• GOAL OF THE EXERCISE:
Pull out each line of the data that includes the word "Hlen".

• DATA PROVIDED:
--------------------------------
Lemma mb_turn_inv batches pending stored y y' :
  path_inv batches pending stored y -> take_turn MbTurn y = Some y' ->
  exists batches' pending', path_inv batches' pending' stored y'.
Proof.
  intros Hi. cbn [DataPath.take_turn]. unfold mb_turn, on_threads. destruct (writer (threads y)) as [b|q] eqn:Ew.
  2: { destruct (advance BufCount Writer (threads y)) as [t|] eqn:Ea; [|done]. intros [= <-].
       eapply writer_advances; [exact Hi| |exact Ea]. by rewrite Ew. }
  destruct (Z.eqb_spec (len (buffer (shared (threads y)) b)) (48 * Z.of_nat m)) as [Hfull|Hopen].
  { destruct (advance BufCount Writer (threads y)) as [t|] eqn:Ea; [|done]. intros [= <-].
    eapply writer_advances; [exact Hi| |exact Ea]. rewrite Ew. by intros ? [= <-]. }
  destruct (pi_link _ _ _ _ Hi) as (rest & Epk & Hd).
  assert (Hall : Forall (fun p => len p = 48) packets) by (eapply Forall_impl; [exact Hpackets|]; by intros ? []).
  rewrite Epk in Hall. apply Forall_app in Hall as [Hrec Hrest].
  pose proof (MbRun_receive_delivers _ _ Hd Hrest) as Hr. destruct (MbRun_receive 48 (link y)) as [[| |Data] w]; [| |].
  - intros [= <-]. exists batches, pending. destruct Hi. split; cbn; try done. by exists rest.
  - done.
  - destruct Hr as (rest' & -> & Hd'). unfold buffer_store. destruct (_ <=? BufCap); [|done]. intros [= <-].
    exists batches, (pending ++ [Data]). pose proof (pi_writer _ _ _ _ Hi) as Hw. unfold writer_holds in Hw. rewrite Ew in Hw.
    pose proof (len_concat_packets 48 pending) as Hlen. rewrite (pi_received _ _ _ _ Hi) in Hrec.
    apply Forall_app in Hrec as [_ Hpend]. specialize (Hlen Hpend). rewrite Hw, Hlen in Hopen.
    pose proof (pi_pending _ _ _ _ Hi). pose proof (pi_ring _ _ _ _ Hi) as Hring.
    pose proof Hcount as H3.
    pose proof (token_reachable BufCount ltac:(lia) _ (pi_reach _ _ _ _ Hi)) as Htok. unfold token_ok in Htok. rewrite Ew in Htok.
    destruct (token_whold _ _ _ _ _ _ Htok) as [Hb _]. pose proof (slot_range BufCount ltac:(lia) (length (published (threads y)))) as Hsl.
    destruct Hi. split; cbn; try done.
    + eapply reach_step; [exact pi_reach0|]. destruct (threads y) as [s ww r P C]. cbn in *. subst ww. apply step_fill.
    + by rewrite length_insert.
    + exists rest'. split; [|done]. by rewrite Epk, <- app_assoc.
    + by rewrite pi_received0, app_assoc.
    + rewrite length_app. cbn. lia.
    + unfold writer_holds. cbn. rewrite buffer_set_eq by lia. rewrite Hw, concat_app. cbn. by rewrite app_nil_r.
Qed.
--------------------------------
• EXERCISE SOLUTION:
    pose proof (len_concat_packets 48 pending) as Hlen. rewrite (pi_received _ _ _ _ Hi) in Hrec.
    apply Forall_app in Hrec as [_ Hpend]. specialize (Hlen Hpend). rewrite Hw, Hlen in Hopen.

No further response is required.